Havas slides amid management concerns

LONDON - Havas Advertising saw its shares drop this afternoon, as investment bank Merrill Lynch downgraded Havas and said it was concerned that the agency group's management might be distracted as it focused on restructuring.

The bank said it was worried that senior management will lose focus of the day-to-day running of the agency business.



Last month, Havas announced that it was to scrap its global Diversified Agencies Group, home to agencies including Brann and ehsrealtime, resulting in departure of Jean-Michel Carlo, its chairman and chief executive.



The network said it was looking at ways to integrate its agencies from DAG into its Arnold, Media Planning Group and Euro RSCG divisions. Brann has been told that it will become part of one or the other, with insiders tipping Euro RSCG and a merger with ehsrealtime.

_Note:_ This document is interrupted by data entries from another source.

(** * AnIML document codecs (typescript/src/index.ts)

    The TypeScript module declares one io-ts [Decoder] per entity of the
    AnIML data model and a generic [validate] entry point.  This file
    embeds the values a decoder receives (what TypeScript calls
    [unknown]), the io-ts combinators the module uses ([D.string],
    [D.number], [D.nullable], [D.array], [D.struct], [D.lazy]) and every
    codec of the module, and then states what validation does.

    io-ts and fp-ts are dependencies of the module, imported at lines
    1-2; their combinators are written here after io-ts/Decoder 2.2,
    with the error trees they build. *)

From Stdlib Require Import List String ZArith Bool Arith Lia Permutation.
From Stdlib Require Import Floats.SpecFloat.
Import ListNotations.

Local Open Scope string_scope.
Local Open Scope list_scope.

(** ** Runtime values *)

(** A JavaScript number is an IEEE 754 binary64 value. *)
Definition JsNumber : Type := spec_float.

Definition isNaN (n : JsNumber) : bool :=
  match n with
  | S754_nan => true
  | _ => false
  end.

(** The binary64 value nearest to an integer literal. *)
Definition num (z : Z) : JsNumber := binary_normalize 53 1024 z 0 false.

(** The inputs of a decoder: the values [JSON.parse] can produce, and
    [undefined], which is what reading an absent property yields.  An
    object is the list of its own properties in insertion order; its
    keys are distinct. *)
#[local] Unset Elimination Schemes.
Inductive value : Type :=
| VUndefined
| VNull
| VBoolean (b : bool)
| VNumber (n : JsNumber)
| VString (s : String.string)
| VArray (items : list value)
| VObject (entries : list (String.string * value)).
#[local] Set Elimination Schemes.

Abbreviation record := (list (String.string * value)).

(** Property access [i[key]]: [undefined] when the key is absent. *)
Fixpoint get (key : String.string) (entries : record) : value :=
  match entries with
  | [] => VUndefined
  | (k, v) :: rest => if String.eqb k key then v else get key rest
  end.

(** Nesting depth of a value. *)
Fixpoint depth (v : value) : nat :=
  match v with
  | VArray items => S (list_max (map depth items))
  | VObject entries => S (list_max (map (fun e => depth (snd e)) entries))
  | _ => 0
  end.

(** ** fp-ts [Either] *)

Inductive Either (E A : Type) : Type :=
| Left (e : E)
| Right (a : A).
Arguments Left {E A} e.
Arguments Right {E A} a.

Module E.

Definition isLeft {E A} (ma : Either E A) : bool :=
  match ma with
  | Left _ => true
  | Right _ => false
  end.

Definition map {E A B} (f : A -> B) (fa : Either E A) : Either E B :=
  match fa with
  | Left e => Left e
  | Right a => Right (f a)
  end.

Definition mapLeft {E G A} (f : E -> G) (fa : Either E A) : Either G A :=
  match fa with
  | Left e => Left (f e)
  | Right a => Right a
  end.

Definition chain {E A B} (ma : Either E A) (f : A -> Either E B) : Either E B :=
  match ma with
  | Left e => Left e
  | Right a => f a
  end.

End E.

(** ** io-ts [DecodeError]

    The free semigroup over the error constructors of io-ts: [Concat]
    joins the errors collected from the fields of a struct or the items
    of an array. *)

Inductive Kind : Type := Required | Optional.

Inductive DecodeError : Type :=
| Leaf (actual : value) (error : String.string)
| Key (key : String.string) (kind : Kind) (errors : DecodeError)
| Index (index : nat) (kind : Kind) (errors : DecodeError)
| Member (index : nat) (errors : DecodeError)
| Lazy (id : String.string) (errors : DecodeError)
| Concat (left right : DecodeError).

(** The validation applicative of io-ts/Decoder: errors of both sides
    are kept. *)
Definition ap {A B} (fab : Either DecodeError (A -> B))
    (fa : Either DecodeError A) : Either DecodeError B :=
  match fab, fa with
  | Left e1, Left e2 => Left (Concat e1 e2)
  | Left e1, Right _ => Left e1
  | Right _, Left e2 => Left e2
  | Right f, Right a => Right (f a)
  end.

(** [e] holds, among the errors joined at its top, an error for the
    required property [key]. *)
Fixpoint has_key_error (key : String.string) (e : DecodeError) : bool :=
  match e with
  | Key k Required _ => String.eqb k key
  | Concat l r => has_key_error key l || has_key_error key r
  | _ => false
  end.

(** ** The io-ts/Decoder combinators used by the module *)

Module D.

Definition Decoder : Type := value -> Either DecodeError value.

Definition success {A} (a : A) : Either DecodeError A := Right a.

Definition failure {A} (actual : value) (message : String.string)
  : Either DecodeError A :=
  Left (Leaf actual message).

(** Guards: [typeof u === 'string'], [typeof u === 'number' && !isNaN(u)],
    [Array.isArray(u)], and
    [u !== null && typeof u === 'object' && !Array.isArray(u)]. *)
Definition string : Decoder := fun u =>
  match u with
  | VString _ => success u
  | _ => failure u "string"
  end.

Definition number : Decoder := fun u =>
  match u with
  | VNumber n => if isNaN n then failure u "number" else success u
  | _ => failure u "number"
  end.

Definition UnknownArray (u : value) : Either DecodeError (list value) :=
  match u with
  | VArray items => success items
  | _ => failure u "Array<unknown>"
  end.

Definition UnknownRecord (u : value) : Either DecodeError record :=
  match u with
  | VObject entries => success entries
  | _ => failure u "Record<string, unknown>"
  end.

(** [i === null ? of(null) : or.decode(i)], the error of [or] wrapped
    as the second member of a union with [null]. *)
Definition nullable (or : Decoder) : Decoder := fun i =>
  match i with
  | VNull => success VNull
  | _ =>
      E.mapLeft (fun e => Concat (Member 0 (Leaf i "null")) (Member 1 e))
        (or i)
  end.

Merrill Lynch downgraded its recommendation of the network forcing Havas shares, listed on the Paris Bourse, down by 4.7% this afternoon, to £5.30. Yesterday, they closed at £5.55. Merrill Lynch reduced its recommendation from a "buy" to "accumulate".



The bank has also reduced forecasts for Havas's earnings per share for 2001 by 8% to 20p.



At the beginning of October, Havas revealed a one-off loss of £4.3m for the first half of 2000. At that time, CEO Alain de Pouzilhac warned that the company, owner of the Euro RSCG advertising network, faced a tough second half of the year.



Shares in the firm have recovered some of their value, after hitting a low of £3.26. However, they have been valued as high as £12.07 this year.



In September, Havas withdrew its £425m bid for Tempus leaving the way open for WPP.